L’esordio di Giuliana Altamura è del 2014: un’acerba narrazione ove tratta l’approccio alla vita complessa di giovani insoddisfatti e la loro perenne ricerca di qualcosa, o forse semplicemente della insoddisfazione proiettata dalla autrice. Sempre nel 2014, si spende con una biografia teatrale sulla figura di Lugné-Poe, decisamente una scrittura ad ella più consona, complessa ed apprezzabile.

Altra sua uscita, nel 2017, romanzo che porta alla riflessione iper-contemporanea del virtuale, sul significato dell’arte e sulle inquietudini della realtà che stiamo vivendo, dominata dal desiderio di controllo e sempre più esposta al proprio lato oscuro.

«Sono sicura che un giorno dimenticheremo ogni dolore, che ogni colpa sarà perdonata, e tutto ciò che io e te ci chiederemo allora sarà: si può essere così felici? Si può avere così tanta gioia?»

Trama de L’occhio del pettirosso

Ultimo in ordine cronologico, il romanzo ”L’occhio del pettirosso” è probabile che nasca dalle ceneri della sua prima Fenice del 2014. Illustrando un mondo contemporaneo, proiettato In un’atmosfera gotica che si fa sempre più onirica e volente far accrescere la tensione. Impercettibile ma costante la lettura, decisa ad entrare nella mente dei lettori e coinvolgerli nelle ossessioni del protagonista. Nello stile più classico viene affrontato il conflitto interiore che spesso ritroviamo in riflessioni analoghe, qui la narrazione è abile e condotta in un abbraccio che vizia ad accompagnarci.

Una Ossessione quasi tumorale è l’idea di raggiungere una visione quantica, del fisico ricercatore occupato al CERN, Errico Baroni. Talmente soffocato dalla sua idea, riesce, nonostante le enormi difficoltà, ad incontrare un personaggio di dubbia veridicità.

Questo personaggio sostiene di essere in grado di vedere il presente, il passato e il futuro di chi gli si siede di fronte. Di accedere a una visione d’insieme della realtà, oltre i confini del tempo.

Il protagonista

Il lavoro al CERN lo occupa completamente, lo schiaccia con il peso della progettazione di un computer quantistico. La ricerca di sé stesso lo porta appunto al dialogo con questo sedicente veggente.

Le rivelazioni che gli vengono fatte, lo sconvolgono al punto tale da fargli decidere di lasciare il lavoro per qualche giorno e concedersi una vacanza in montagna con la moglie Greta nella baita di famiglia, dove come in un classico teatro si trovano sul palcoscenico i fantasmi di un passato irrisolto.

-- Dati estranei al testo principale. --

Definition utf8_encode_char (c : N) : option bytes :=
  if c <? 0x80 then Some [c]
  else if c <? 0x800 then Some [0xC0 + c / 0x40; 0x80 + c mod 0x40]
  else if c <? 0x10000 then
    if is_surrogate c then None
    else Some [0xE0 + c / 0x1000; 0x80 + (c / 0x40) mod 0x40; 0x80 + c mod 0x40]
  else if c <=? 0x10FFFF then
    Some [0xF0 + c / 0x40000; 0x80 + (c / 0x1000) mod 0x40;
          0x80 + (c / 0x40) mod 0x40; 0x80 + c mod 0x40]
  else None.

(** [text.encode('utf-8')]. *)
Definition utf8_encode (text : str) : option bytes :=
  @concat N <$> mapM utf8_encode_char text.

(** [text.encode(codec).decode('utf-8')]: one codec reversal. *)
Definition reverse_codec (cd : codec) (text : str) : option str :=
  encode cd text ≫= utf8_decode.

(** ** fix_mojibake_segment *)

(** The [for codec in ['cp1252', 'latin-1']] loop: a codec whose reversal
    raises is skipped ([continue]); the first one that succeeds returns. *)
Fixpoint fix_mojibake_segment_loop (codecs : list codec) (text : str) : str :=
  match codecs with
  | [] => text
  | cd :: codecs' =>
    match reverse_codec cd text with
    | Some fixed =>
      match reverse_codec cd fixed with
      | Some fixed2 =>
        if bool_decide (fixed2 ≠ fixed) && (length fixed2 <? length fixed)%nat
        then fixed2 else fixed
      | None => fixed
      end
    | None => fix_mojibake_segment_loop codecs' text
    end
  end.

Definition fix_mojibake_segment (text : str) : str :=
  fix_mojibake_segment_loop [cp1252; latin_1] text.

(** ** Methods of [str] used by the program *)

(** [s.startswith(p)]. *)
Fixpoint starts_with (p s : str) : bool :=
  match p, s with
  | [], _ => true
  | a :: p', b :: s' => (a =? b) && starts_with p' s'
  | _ :: _, [] => false
  end.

Come d’ovvio  tempo prima, la relazione tra lui e la moglie procedeva con fervore e benessere ma sempre come è dato a farsi, tra loro qualcosa ha smesso di funzionare. Ella si trova ora tra le mura di casa quale gabbia o prigione. Greta  scrittrice,  si trova muta alle parole da vergare, il foglio bianco la inquieta.

Sempre più solitario Errico, vagabonda per ore tra i fitti boschi e sentieri sperduti. Sentieri che lo portano a scoprire la conoscenza di un mistero destinato a capovolgere ogni sua convinzione.

Recensione de L’occhio del pettirosso

Nello stile più  il classico viene affrontato il  conflitto interiore che spesso ritroviamo in riflessioni analoghe. Qui la narrazione è abile e condotta in un abbraccio che accompagna il lettore. Lo aiuta a trovare la chiave di lettura per ovviare alle origini delle sofferenze che portano il protagonista, come ognuno di noi, a trovare i radicati motivi sepolti in un lontano passato che nessuno ha mai il coraggio di affrontare.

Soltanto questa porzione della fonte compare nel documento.